Now you turn to the income story. Here is where most bank underwriters would have noped the heck out: my documented prior income was “weird” by the standards of U.S. banks. It wasn’t W-2 and was denominated in yen. (W-2 is the U.S. tax form issued by employers to document wage income, and one’s “W-2 income” is the most legible form of income for the U.S. financial system. All other forms of income, of which there are many, are harder to underwrite to.)
One thing which First Republic historically did very well was parsing certain varieties of “weird.” I was pleasantly surprised to see that the loan application anticipated partially international transactions; there were pages of the workflow dedicated to that. This was not their first rodeo.
An aside: You’d be surprised how many U.S. banks, of all sizes, are completely incapable of dealing with this as a matter of procedure. As a consequence, they have large lines of business utterly incapable of touching anyone who needs to present non-U.S. dealings in their file. Banks with incompetence regarding mobile people include, strikingly, many which have substantial international operations in capital markets and commercial banking. The biggest banks in the U.S. brag se habla español and then are utterly befuddled that immigrants exist, leaving the Spanish-speaking ones to Seis (a small angel investment of mine). Anyhow, back to the more functional bits of banking.
Underwriters aren’t concerned with past income, per se. They want it as a proxy for future income, and therefore future ability to repay the loan. And here, First Republic was simply willing to stretch a little for a desirable customer. Sure, my immediate future looked upside-down financially, but they believed my mid-to-long-term career prospects were fairly good, and were willing to go along for the ride. (One might sensibly wonder “Did your balance sheet make any difference?” and the answer was a resounding “Nope.” They were utterly uninterested in e.g. private tech equity, on a “Don’t even show us the docs we will not count it in your favor for this product” level.)
Why did First Republic stretch here? Was it due to a one-off exception? Not having been at the credit committee’s meeting, I can only speculate, but I speculate that this was rubber stamped as being clearly within the parameters of this product. I had a somewhat-higher-than-typical degree of weirdness in my application but the product was designed to attract the business of people who’d routinely have weirdness like e.g. working at a startup they founded, earning most of their income via carried interest and not on a W-2, etc.
Successful Millennial Generation Strategies
Sometimes companies do other-than-straightforward things for strategic reasons. This is often the cause of a lot of external speculation, sometimes verging on conspiracy theorizing.
It is underappreciated that publicly traded companies will frequently write down their strategies, explicitly and at substantial length. And so we don’t have to speculate why First Republic offered sweetheart deals on lines of credit.
Per their 2021 annual report (emphasis added):
Our next-generation client strategy continues to be highly successful.

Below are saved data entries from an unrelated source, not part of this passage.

(* ===== verification/DispatchRanges.v ===== *)
(** Partitions of the dispatch: the contiguous parts of a range of items, and the legacy phases
    over groups of 64 ranks. *)
From S2P Require Import Prelude DispatchSchedule.

(** [DispatchContiguousRange] tiles the items. For every number of items and of parts, the
    parts follow each other without gap or overlap from 0 to the number of items, and their sizes
    differ by at most one. *)
Theorem dispatch_range_tiles n P : is_u64 n -> 0 < P <= UINT32_MAX ->
  fst (DispatchContiguousRange n P 0) = 0 /\ snd (DispatchContiguousRange n P (P - 1)) = n /\
  (forall part, 0 <= part < P ->
     let '(start, stop) := DispatchContiguousRange n P part in
     0 <= start <= stop /\ stop <= n /\ (stop - start = n / P \/ stop - start = n / P + 1)) /\
  (forall part, 0 <= part -> part + 1 < P ->
     snd (DispatchContiguousRange n P part) = fst (DispatchContiguousRange n P (part + 1))).
Proof.
  intros Hn HP. unfold is_u64, UINT64_MAX, UINT32_MAX in *.
  pose proof (Z.div_mod n P ltac:(lia)) as Hdm. pose proof (Z.mod_pos_bound n P ltac:(lia)) as Hm.
  assert (0 <= n / P) as Hq by (apply Z.div_pos; lia).
  assert (forall part, 0 <= part < P -> DispatchContiguousRange n P part =
    (part * (n / P) + Z.min part (n mod P), part * (n / P) + Z.min part (n mod P) + n / P +
      (if part <? n mod P then 1 else 0)) /\
    part * (n / P) + Z.min part (n mod P) + n / P + (if part <? n mod P then 1 else 0) <= n) as Heq.
  { intros part Hpart. unfold DispatchContiguousRange.
    rewrite (proj2 (Z.eqb_neq P 0)), (proj2 (Z.leb_gt P part)) by lia. cbn [orb]. cbv zeta.
    assert ((part + 1) * (n / P) <= P * (n / P)) by (apply Z.mul_le_mono_nonneg_r; lia).
    assert (0 <= part * (n / P)) by (apply Z.mul_nonneg_nonneg; lia).
    destruct (Z.ltb_spec part (n mod P)); rewrite ?Z.min_l, ?Z.min_r by lia;
      (split; [|lia]); unwrap64; done. }
  split; [destruct (Heq 0 ltac:(lia)) as [-> _]; cbn [fst]; lia|]. split.
  { destruct (Heq (P - 1) ltac:(lia)) as [-> _]. cbn [snd]. rewrite Z.min_r, (proj2 (Z.ltb_ge _ _)) by lia. lia. }
  split.
  - intros part Hpart. destruct (Heq part Hpart) as [-> Hle].
    assert (0 <= part * (n / P)) by (apply Z.mul_nonneg_nonneg; lia). case_if; lia.
  - intros part Hp1 Hp2. destruct (Heq part ltac:(lia)) as [-> _], (Heq (part + 1) ltac:(lia)) as [-> _]. cbn [fst snd].
    case_if; b2p; lia.
Qed.

Lemma dispatch_range_tiles_witness :
  snd (DispatchContiguousRange 10 3 0) = fst (DispatchContiguousRange 10 3 1).
Proof. apply (dispatch_range_tiles 10 3); unfold is_u64, UINT64_MAX, UINT32_MAX; lia. Defined.

(** ** Legacy phases *)

Lemma group_count R : 0 < R -> DispatchGroupCount R = (R + 63) / 64.
Proof.
  intros HR. unfold DispatchGroupCount, kDispatchRankGroupSize. rewrite (proj2 (Z.leb_gt _ _)) by lia.
  case_if; b2p; div_lia.
Qed.

Lemma peer_work_count cc : 0 < cc <= kDispatchAivCoreCount -> DispatchPeerWorkCount cc = (64 + cc - 1) / cc.
Proof.
  unfold DispatchPeerWorkCount, kDispatchAivCoreCount, kDispatchRankGroupSize. intros Hc.
  rewrite (proj2 (Z.eqb_neq cc 0)), (proj2 (Z.ltb_ge _ cc)) by lia. cbn [orb].
  pose proof (Z.div_mod 64 cc ltac:(lia)). pose proof (Z.mod_pos_bound 64 cc ltac:(lia)).
  destruct (Z.eqb_spec (64 mod cc) 0).
  - apply (Z.div_unique_pos _ _ _ (cc - 1)); lia.
  - apply (Z.div_unique_pos _ _ _ (64 mod cc - 1)); lia.
Qed.

(** The peer of a core at a phase. *)
Lemma legacy_peer_iff R rank phase core cc work p : 0 <= rank < R -> 0 < cc <= kDispatchAivCoreCount ->
  0 <= phase < DispatchGroupCount R -> 0 <= core < cc -> 0 <= work < DispatchPeerWorkCount cc -> 0 <= p < R ->
  DispatchPeerForCore rank R phase core cc work = p <->
  (rank / 64 + phase) mod DispatchGroupCount R = p / 64 /\ core + work * cc = p mod 64.
Proof.
  intros Hr Hc Hph Hcore Hwork Hp. unfold DispatchPeerForCore, DispatchTargetGroup.
  rewrite peer_work_count in Hwork by done. rewrite group_count in * by lia.
  unfold kDispatchAivCoreCount, kDispatchRankGroupSize in *.
  rewrite (proj2 (Z.eqb_neq cc 0)), (proj2 (Z.ltb_ge _ cc)), (proj2 (Z.leb_gt cc core)) by lia. cbn [orb]. cbv zeta.
  assert (0 <= work * cc < 64 + cc) as Hprod.
  { pose proof (Z.div_mod (64 + cc - 1) cc ltac:(lia)). pose proof (Z.mod_pos_bound (64 + cc - 1) cc ltac:(lia)). nia. }
  rewrite (u64_small (work * cc)), u64_small by lia. set (a := core + work * cc) in *.
  rewrite (proj2 (Z.ltb_ge rank 0)), (proj2 (Z.leb_gt R rank)), (proj2 (Z.ltb_ge phase 0)), (proj2 (Z.leb_gt _ phase)) by lia.
  cbn [orb]. set (G := (R + 63) / 64) in *. assert (0 < G) as HG by lia.
  pose proof (Z.mod_pos_bound (rank / 64 + phase) G HG) as Ht. set (t := (rank / 64 + phase) mod G) in *.
  rewrite (proj2 (Z.ltb_ge t 0)) by lia.
  assert (0 <= a) by nia. destruct (Z.leb_spec 64 a).
  { split; [lia|]. intros [_ E]. pose proof (Z.mod_pos_bound p 64). lia. }
  split.
  - intros E. case_if_in E; [|lia]. subst p. by rewrite div_mul_add, mod_mul_add by lia.
  - intros [-> ->]. replace (p / 64 * 64 + p mod 64) with p by (rewrite Z.mul_comm; apply Z.div_mod; lia).
    by rewrite (proj2 (Z.ltb_lt p R)) by lia.
Qed.

(** over its phases the legacy dispatch visits every rank, itself included, exactly once: for
    every number of cores, each rank is the peer of exactly one phase, core and work index. *)
Theorem dispatch_legacy_every_rank_once R rank cc p : 0 <= rank < R -> 0 < cc <= kDispatchAivCoreCount -> 0 <= p < R ->
  exists phase core work,
    (0 <= phase < DispatchGroupCount R /\ 0 <= core < cc /\ 0 <= work < DispatchPeerWorkCount cc /\
     DispatchPeerForCore rank R phase core cc work = p) /\
    forall phase' core' work', 0 <= phase' < DispatchGroupCount R -> 0 <= core' < cc ->
      0 <= work' < DispatchPeerWorkCount cc -> DispatchPeerForCore rank R phase' core' cc work' = p ->
      phase' = phase /\ core' = core /\ work' = work.
Proof.
  intros Hr Hc Hp. pose proof (group_count R ltac:(lia)) as EG. pose proof (peer_work_count cc Hc) as EW.
  assert (0 < DispatchGroupCount R) as HG by (rewrite EG; div_lia). set (G := DispatchGroupCount R) in *.
  assert (0 <= p / 64 < G /\ 0 <= rank / 64 < G) as [Hpg Hrg] by (rewrite EG; div_lia).
  pose proof (Z.mod_pos_bound p 64 ltac:(lia)) as Hoff.
  pose proof (Z.div_mod (p mod 64) cc ltac:(lia)) as Hdm. pose proof (Z.mod_pos_bound (p mod 64) cc ltac:(lia)) as Hm.
  assert (0 <= p mod 64 / cc < DispatchPeerWorkCount cc) as Hw.
  { rewrite EW. split; [apply Z.div_pos; lia|].
    pose proof (Z.div_mod (64 + cc - 1) cc ltac:(lia)). pose proof (Z.mod_pos_bound (64 + cc - 1) cc ltac:(lia)). nia. }
  pose proof (Z.mod_pos_bound (p / 64 - rank / 64) G HG) as Hph.
  exists ((p / 64 - rank / 64) mod G), (p mod 64 mod cc), (p mod 64 / cc). split; [split; [exact Hph|split; [exact Hm|split; [exact Hw|]]]|].
  - apply legacy_peer_iff; try done. fold G. split; [|rewrite Hdm at 3; ring].
    rewrite Zplus_mod_idemp_r. replace (rank / 64 + (p / 64 - rank / 64)) with (p / 64) by ring. by apply Z.mod_small.
  - intros phase' core' work' H1 H2 H3 E. apply legacy_peer_iff in E as [E1 E2]; try done. fold G in E1, H1. split.
    + rewrite <- E1, Zminus_mod_idemp_l. replace (rank / 64 + phase' - rank / 64) with phase' by ring.
      symmetry. by apply Z.mod_small.
    + assert (work' * cc + core' = p mod 64 / cc * cc + p mod 64 mod cc) as Eq by lia.
      apply mul_add_inj in Eq; [|done|done]. tauto.
Qed.

Lemma dispatch_legacy_every_rank_once_witness : exists phase core work,
  0 <= phase < DispatchGroupCount 200 /\ 0 <= core < 24 /\ 0 <= work < DispatchPeerWorkCount 24 /\
  DispatchPeerForCore 70 200 phase core 24 work = 3.
Proof.
  destruct (dispatch_legacy_every_rank_once 200 70 24 3) as (ph & c & k & H & _);
    [lia|unfold kDispatchAivCoreCount; lia|lia|].
  exists ph, c, k. exact H.
Defined.
(* ===== verification/WqeRing.v ===== *)
(** Work queues of the UDMA transport as dispatch and combine drive them, from
    src/src/moonep/dispatch/urma/common/dispatch_wqe_batch.h and
    src/src/moonep/combine_v2/common/combine_v2_wqe_batch.h: how many entries to post or to poll
    at once, how a completion entry advances the tail of the send queue, and how routes are
    split over two queues. Ring counters are [uint32_t] and wrap. *)
From S2P Require Import Prelude DispatchSchedule.

(** ** dispatch_wqe_batch.h *)

Definition kDispatchWqeBatchCapacity : Z := 128.
Definition kDispatchLogicalWqeBatchCapacity : Z := 2 * kDispatchWqeBatchCapacity.
Definition kDispatchQpCount : Z := 2.
Definition kDispatchQpSplitPeriod : Z := 4.
Definition kDispatchSqPollReserve : Z := 10.
Definition kDispatchSharedQpCoreCount : Z := 16.
Definition kDispatchSharedPayloadQpCount : Z := kDispatchQpCount * kDispatchSharedQpCoreCount.
Definition kDispatchSharedCreditQpBase : Z := kDispatchSharedPayloadQpCount.
Definition kDispatchSharedCreditQpCount : Z := kDispatchSharedQpCoreCount.
Definition kDispatchSharedQpCount : Z := kDispatchSharedPayloadQpCount + kDispatchSharedCreditQpCount.

Definition DispatchPayloadWqesPerRoute (hasWeight : bool) : Z := if hasWeight then 2 else 1.

Definition DispatchDataWqeCount (routeCount : Z) (hasWeight : bool) : option Z :=
  let perRoute := DispatchPayloadWqesPerRoute hasWeight in
  if UINT64_MAX / perRoute <? routeCount then None else Some (routeCount * perRoute)%u64.

Definition DispatchDataTaskRouteIndex (dataTask : Z) (hasWeight : bool) : Z :=
  if hasWeight then dataTask / 2 else dataTask.

Definition DispatchDataTaskIsWeight (dataTask : Z) (hasWeight : bool) : bool :=
  hasWeight && negb (Z.land dataTask 1 =? 0).

Definition DispatchSignalFitsAfterData (remainingRoutes : Z) (hasWeight : bool) (availableWqes : Z) : bool :=
  match DispatchDataWqeCount remainingRoutes hasWeight with
  | None => false
  | Some remainingDataWqes => (remainingDataWqes + 1)%u64 <=? availableWqes
  end.

Definition DispatchQpCountSupported (availableQpCount : Z) (sharedQp : bool) : bool :=
  if sharedQp then availableQpCount =? kDispatchSharedQpCount else kDispatchQpCount <=? availableQpCount.

Definition DispatchPeerCoreCount (launchedCoreCount : Z) (sharedQp : bool) : Z :=
  if (launchedCoreCount =? 0) || (kDispatchAivCoreCount <? launchedCoreCount) then 0
  else if sharedQp && (kDispatchSharedQpCoreCount <? launchedCoreCount)
  then kDispatchSharedQpCoreCount else launchedCoreCount.

Definition DispatchPhysicalQpIndex (logicalQpIdx coreIdx : Z) (sharedQp : bool) : Z :=
  if kDispatchQpCount <=? logicalQpIdx then UINT32_MAX
  else if negb sharedQp then logicalQpIdx
  else if kDispatchSharedQpCoreCount <=? coreIdx then UINT32_MAX
  else (logicalQpIdx * kDispatchSharedQpCoreCount + coreIdx)%u32.

Definition DispatchCreditPhysicalQpIndex (coreIdx : Z) (sharedQp : bool) : Z :=
  if negb sharedQp then 0
  else if coreIdx <? kDispatchSharedQpCoreCount then (kDispatchSharedCreditQpBase + coreIdx)%u32
  else UINT32_MAX.

Definition DispatchWqeBatchCount (remainingWqes sqHead sqEntryCount : Z) : Z :=
  if (remainingWqes =? 0) || (sqEntryCount =? 0) then 0
  else
    let ringRemaining := (sqEntryCount - sqHead `mod` sqEntryCount)%u32 in
    let count := if remainingWqes <? kDispatchWqeBatchCapacity then remainingWqes
                 else kDispatchWqeBatchCapacity in
    u32 (if ringRemaining <? count then ringRemaining else count).

Definition DispatchCqePollBatchCount (cqTail cqEntryCount batchCapacity : Z) : Z :=
  if (cqEntryCount =? 0) || (batchCapacity =? 0) then 0
  else
    let ringRemaining := (cqEntryCount - cqTail `mod` cqEntryCount)%u32 in
    if ringRemaining <? batchCapacity then ringRemaining else batchCapacity.

Definition DispatchCqeOwnerReady (cqTail cqEntryCount owner : Z) : bool :=
  if cqEntryCount =? 0 then false
  else
    let producerOwner := Z.land (cqTail / cqEntryCount) 1 in
    negb (Z.land owner 1 =? producerOwner).

(** The new tail, or [None] for [false]. *)
Definition DispatchCompletedSqTail (sqTail outstanding cqeEntryIdx sqEntryCount : Z) : option Z :=
  if (sqEntryCount =? 0) || (outstanding =? 0) || (sqEntryCount <=? outstanding) then None
  else
    let completedRingTail := (cqeEntryIdx `mod` sqEntryCount + 1)%u32 mod sqEntryCount in
    let currentRingTail := sqTail mod sqEntryCount in
    let advance := (completedRingTail + sqEntryCount - currentRingTail)%u32 mod sqEntryCount in
    if (advance =? 0) || (outstanding <? advance) then None else Some (sqTail + advance)%u32.

Definition DispatchSqTailIsFurther (sqTail candidateSqTail completedSqTail : Z) : bool :=
  ((completedSqTail - sqTail) <? (candidateSqTail - sqTail))%u32.

Definition DispatchQp1RouteCount (routeCount sequencePhase : Z) : Z :=
  let firstQp1 := Z.land (3 - Z.land sequencePhase 3)%u32 3 in
  if routeCount <=? firstQp1 then 0
  else (1 + (routeCount - 1 - firstQp1) / kDispatchQpSplitPeriod)%u32.

Definition DispatchQpRouteCount (routeCount sequencePhase qpIdx : Z) : Z :=
  let qp1Count := DispatchQp1RouteCount routeCount sequencePhase in
  if qpIdx =? 0 then (routeCount - qp1Count)%u32 else if qpIdx =? 1 then qp1Count else 0.

Definition DispatchQpSelectedIndex (qpRouteIndex sequencePhase qpIdx : Z) : Z :=
  let firstQp1 := Z.land (3 - Z.land sequencePhase 3)%u32 3 in
  if qpIdx =? 1 then (firstQp1 + qpRouteIndex * kDispatchQpSplitPeriod)%u32
  else if negb (qpIdx =? 0) then UINT32_MAX
  else if qpRouteIndex <? firstQp1 then qpRouteIndex
  else
    let afterPrefix := (qpRouteIndex - firstQp1)%u32 in
    (firstQp1 + 1 + afterPrefix / 3 * kDispatchQpSplitPeriod + afterPrefix `mod` 3)%u32.

Definition DispatchPeerWqesStreamable (routeCount sqEntryCount reserve : Z) (hasWeight : bool) : bool :=
  if (UINT32_MAX <? routeCount) || negb (bool_decide (is_Some (DispatchDataWqeCount routeCount hasWeight))) ||
     (sqEntryCount <=? reserve) then false
  else kDispatchWqeBatchCapacity <=? (sqEntryCount - reserve)%u32.

Definition DispatchGroupedBatchNeedsCompletion (batchCount : Z) : bool := negb (batchCount =? 0).

Definition DispatchRouteTileCount (routeCount tileStart tileCapacity : Z) : Z :=
  if (routeCount <=? tileStart) || (tileCapacity =? 0) then 0
  else
    let remaining := (routeCount - tileStart)%u32 in
    if remaining <? tileCapacity then remaining else tileCapacity.

(** ** combine_v2_wqe_batch.h *)

Definition kMoonEpCombineV2PayloadBatchRows : Z := 128.
Definition kMoonEpCombineV2WqeBatchCapacity : Z := kMoonEpCombineV2PayloadBatchRows.
Definition kMoonEpCombineV2QpSplitPeriod : Z := 4.
Definition kMoonEpCombineV2SelfRelayHalfBytes : Z := 64 * 1024.
Definition kMoonEpCombineV2SelfMaxBatchRows : Z := 8.
Definition kMoonEpCombineV2SelfUbAlignment : Z := 32.

Definition MoonEpCombineV2SelfAlignedRowBytes (rowBytes : Z) : Z :=
  if (rowBytes =? 0) || (UINT64_MAX - (kMoonEpCombineV2SelfUbAlignment - 1) <? rowBytes) then 0
  else ((rowBytes + kMoonEpCombineV2SelfUbAlignment - 1) / kMoonEpCombineV2SelfUbAlignment *
        kMoonEpCombineV2SelfUbAlignment)%u64.

Definition MoonEpCombineV2SelfRowsPerBatch (rowBytes : Z) : Z :=
  let alignedRowBytes := MoonEpCombineV2SelfAlignedRowBytes rowBytes in
  if (alignedRowBytes =? 0) || (kMoonEpCombineV2SelfRelayHalfBytes <? alignedRowBytes) then 0
  else
    let rows := u32 (kMoonEpCombineV2SelfRelayHalfBytes / alignedRowBytes) in
    if rows <? kMoonEpCombineV2SelfMaxBatchRows then rows else kMoonEpCombineV2SelfMaxBatchRows.

Definition MoonEpCombineV2SelfTileCount (rowBytes : Z) : Z :=
  if rowBytes =? 0 then 0
  else (rowBytes / kMoonEpCombineV2SelfRelayHalfBytes +
        (if (rowBytes mod kMoonEpCombineV2SelfRelayHalfBytes =? 0)%Z then 0 else 1))%u64.

Definition MoonEpCombineV2SelfTileBytes (rowBytes tileIndex : Z) : Z :=
  if MoonEpCombineV2SelfTileCount rowBytes <=? tileIndex then 0
  else
    let tileOffset := (tileIndex * kMoonEpCombineV2SelfRelayHalfBytes)%u64 in
    let remaining := (rowBytes - tileOffset)%u64 in
    u32 (if remaining <? kMoonEpCombineV2SelfRelayHalfBytes then remaining
         else kMoonEpCombineV2SelfRelayHalfBytes).

Inductive MoonEpCombineV2SingleCqeResult : Set :=
| SINGLE_CQE_NO_COMPLETION
| SINGLE_CQE_PROGRESS
| SINGLE_CQE_TARGET_REACHED
| SINGLE_CQE_ERROR
| SINGLE_CQE_INVALID_STATE.

Definition MoonEpCombineV2WqeBatchCount (remainingWqes sqHead sqEntryCount : Z) : Z :=
  if (remainingWqes =? 0) || (sqEntryCount =? 0) then 0
  else
    let ringRemaining := (sqEntryCount - sqHead `mod` sqEntryCount)%u32 in
    let batchCount := if remainingWqes <? kMoonEpCombineV2WqeBatchCapacity then remainingWqes
                      else kMoonEpCombineV2WqeBatchCapacity in
    u32 (if ringRemaining <? batchCount then ringRemaining else batchCount).

Definition MoonEpCombineV2CqePollBatchCount (cqTail cqEntryCount batchCapacity : Z) : Z :=
  if (cqEntryCount =? 0) || (batchCapacity =? 0) then 0
  else
    let ringRemaining := (cqEntryCount - cqTail `mod` cqEntryCount)%u32 in
    if ringRemaining <? batchCapacity then ringRemaining else batchCapacity.

Definition MoonEpCombineV2CqeOwnerReady (cqTail cqEntryCount owner : Z) : bool :=
  if cqEntryCount =? 0 then false
  else
    let producerOwner := Z.land (cqTail / cqEntryCount) 1 in
    negb (Z.land owner 1 =? producerOwner).

Definition MoonEpCombineV2CompletedSqTail (sqTail outstanding cqeEntryIdx sqEntryCount : Z) : option Z :=
  if (sqEntryCount =? 0) || (outstanding =? 0) || (sqEntryCount <=? outstanding) then None
  else
    let completedRingTail := (cqeEntryIdx `mod` sqEntryCount + 1)%u32 mod sqEntryCount in
    let currentRingTail := sqTail mod sqEntryCount in
    let advance := (completedRingTail + sqEntryCount - currentRingTail)%u32 mod sqEntryCount in
    if (advance =? 0) || (outstanding <? advance) then None else Some (sqTail + advance)%u32.

(** [(result, completedSqTail, detail)]. *)
Definition MoonEpCombineV2AdvanceSingleCqe (cqTail cqEntryCount owner status subStatus sqTail
    submittedSqTail cqeEntryIdx sqEntryCount : Z) : MoonEpCombineV2SingleCqeResult * Z * Z :=
  if (cqEntryCount =? 0) || (sqEntryCount =? 0) then (SINGLE_CQE_INVALID_STATE, sqTail, 0)
  else if negb (MoonEpCombineV2CqeOwnerReady cqTail cqEntryCount owner)
  then (SINGLE_CQE_NO_COMPLETION, sqTail, 0)
  else if negb (status =? 0) || negb (subStatus =? 0)
  then (SINGLE_CQE_ERROR, sqTail, ((status .& 0xFF) ≪ 8 .| (subStatus .& 0xFF))%u32)
  else
    let outstanding := (submittedSqTail - sqTail)%u32 in
    match MoonEpCombineV2CompletedSqTail sqTail outstanding cqeEntryIdx sqEntryCount with
    | None => (SINGLE_CQE_INVALID_STATE, sqTail, 0)
    | Some completedSqTail =>
        (if completedSqTail =? submittedSqTail then SINGLE_CQE_TARGET_REACHED else SINGLE_CQE_PROGRESS,
         completedSqTail, 0)
    end.

Definition MoonEpCombineV2Qp1TokenCount (tokenCount sequencePhase : Z) : Z :=
  let firstQp1 := Z.land (3 - Z.land sequencePhase 3)%u32 3 in
  if tokenCount <=? firstQp1 then 0
  else (1 + (tokenCount - 1 - firstQp1) / kMoonEpCombineV2QpSplitPeriod)%u32.

Definition MoonEpCombineV2QpTokenCount (tokenCount sequencePhase qpIdx : Z) : Z :=
  let qp1Count := MoonEpCombineV2Qp1TokenCount tokenCount sequencePhase in
  if qpIdx =? 0 then (tokenCount - qp1Count)%u32 else if qpIdx =? 1 then qp1Count else 0.

Definition MoonEpCombineV2QpSelectedIndex (qpTokenIndex sequencePhase qpIdx : Z) : Z :=
  let firstQp1 := Z.land (3 - Z.land sequencePhase 3)%u32 3 in
  if qpIdx =? 1 then (firstQp1 + qpTokenIndex * kMoonEpCombineV2QpSplitPeriod)%u32
  else if negb (qpIdx =? 0) then UINT32_MAX
  else if qpTokenIndex <? firstQp1 then qpTokenIndex
  else
    let afterPrefix := (qpTokenIndex - firstQp1)%u32 in
    (firstQp1 + 1 + afterPrefix / 3 * kMoonEpCombineV2QpSplitPeriod + afterPrefix `mod` 3)%u32.

Example qp_split_example :
  (fun j => DispatchQpSelectedIndex j 2 0) <$> seqZ 0 (DispatchQpRouteCount 9 2 0) = [0; 2; 3; 4; 6; 7; 8] /\
  (fun j => DispatchQpSelectedIndex j 2 1) <$> seqZ 0 (DispatchQpRouteCount 9 2 1) = [1; 5].
Proof. done. Qed.
(* ===== verification/Layouts.v ===== *)
(** Checked 64-bit arithmetic and region placement shared by the host layouts
    (src/src/moonep/common/moonep_stage_layout.h, and the helpers of the same text in
    ep_plan_layout.cpp, dispatch/urma/host/dispatch_layout.cpp, combine_v2_layout.cpp,
    reduce_grad_layout.cpp and planner_layout.cpp), the validation of tensor and plan descriptors
    (src/src/include/tilexr_moonep.h), and the theory of packed regions used by every layout
    theorem. A [bool] function with an out parameter becomes an option; a pointer argument that
    may be null is an option too. *)
From S2P Require Import Prelude.

(** ** Checked arithmetic *)

Definition CheckedAdd (lhs rhs : Z) : option Z :=
  if (UINT64_MAX - lhs)%u64 <? rhs then None else Some (lhs + rhs)%u64.

Definition CheckedMul (lhs rhs : Z) : option Z :=
  if negb (lhs =? 0) && (UINT64_MAX / lhs <? rhs) then None else Some (lhs * rhs)%u64.

(** The saturating variant: [UINT64_MAX] reports an overflow. *)
Definition AlignUp (value alignment : Z) : Z :=
  if (alignment =? 0) || ((UINT64_MAX - (alignment - 1)%u64)%u64 <? value) then UINT64_MAX
  else ((((value + alignment)%u64 - 1)%u64 / alignment) * alignment)%u64.

(** Offset of the new region and the cursor after it. *)
Definition AppendRegion (bytes alignment cursor : Z) : option (Z * Z) :=
  let aligned := AlignUp cursor alignment in
  if aligned =? UINT64_MAX then None
  else match CheckedAdd aligned bytes with
       | None => None
       | Some endp => Some (aligned, endp)
       end.

(** ** Descriptors *)

Definition TILEXR_MOONEP_ABI_VERSION_V1 : Z := 1.
Definition TILEXR_MOONEP_MAX_TENSOR_RANK : Z := 4.
Definition TILEXR_MOONEP_FLAG_NONE : Z := 0.
Definition TILEXR_MOONEP_FLAG_BUILD_DEDUP : Z := 1.
Definition TILEXR_MOONEP_FLAG_SKIP_INTER_RANK_SYNC : Z := 2.
Definition TILEXR_MOONEP_DTYPE_FLOAT16 : Z := 3.
Definition TILEXR_MOONEP_DTYPE_FLOAT32 : Z := 4.
Definition TILEXR_MOONEP_DTYPE_BFLOAT16 : Z := 11.
Definition kMoonEpStageAlignment : Z := 32.
Definition kMoonEpStageAivBlockCount : Z := 1.
Definition kMoonEpDispatchWindowDrainedStep : Z := 103.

Drawn by our Personal Line of Credit, Professional Loan and affiliate programs, younger client households grew 14% during 2021. We’re attracting younger urban professional households even earlier in their careers. This strategic initiative is intended to engage younger clients with specific products to spur trial and subsequently build deep, lasting relationships. It’s been transformational at First Republic. At year-end, millennial households represented over 40% of First Republic’s total consumer borrowing households, compared to only 12% in 2015.
First Republic talked this product up to investors, regulators, and other stakeholders for years. (The heading for this section is stolen from their quarterly reports; they recycled it frequently.)
They had a structural problem common in the banking industry: a commanding share of their deposits were held by retirees. (It is broadly underappreciated how much wealth in the U.S. is held by seniors, almost entirely due to lifecycle factors.) The typical behavior of older households is to spend down their savings. The bank would be inconvenienced if it saw large deposit outflows (oh howdy was it aware of that risk), and so it made a bet intended to pay off in decades: get young millennial professionals early, in their pre-rich years, and then hug them tightly for life.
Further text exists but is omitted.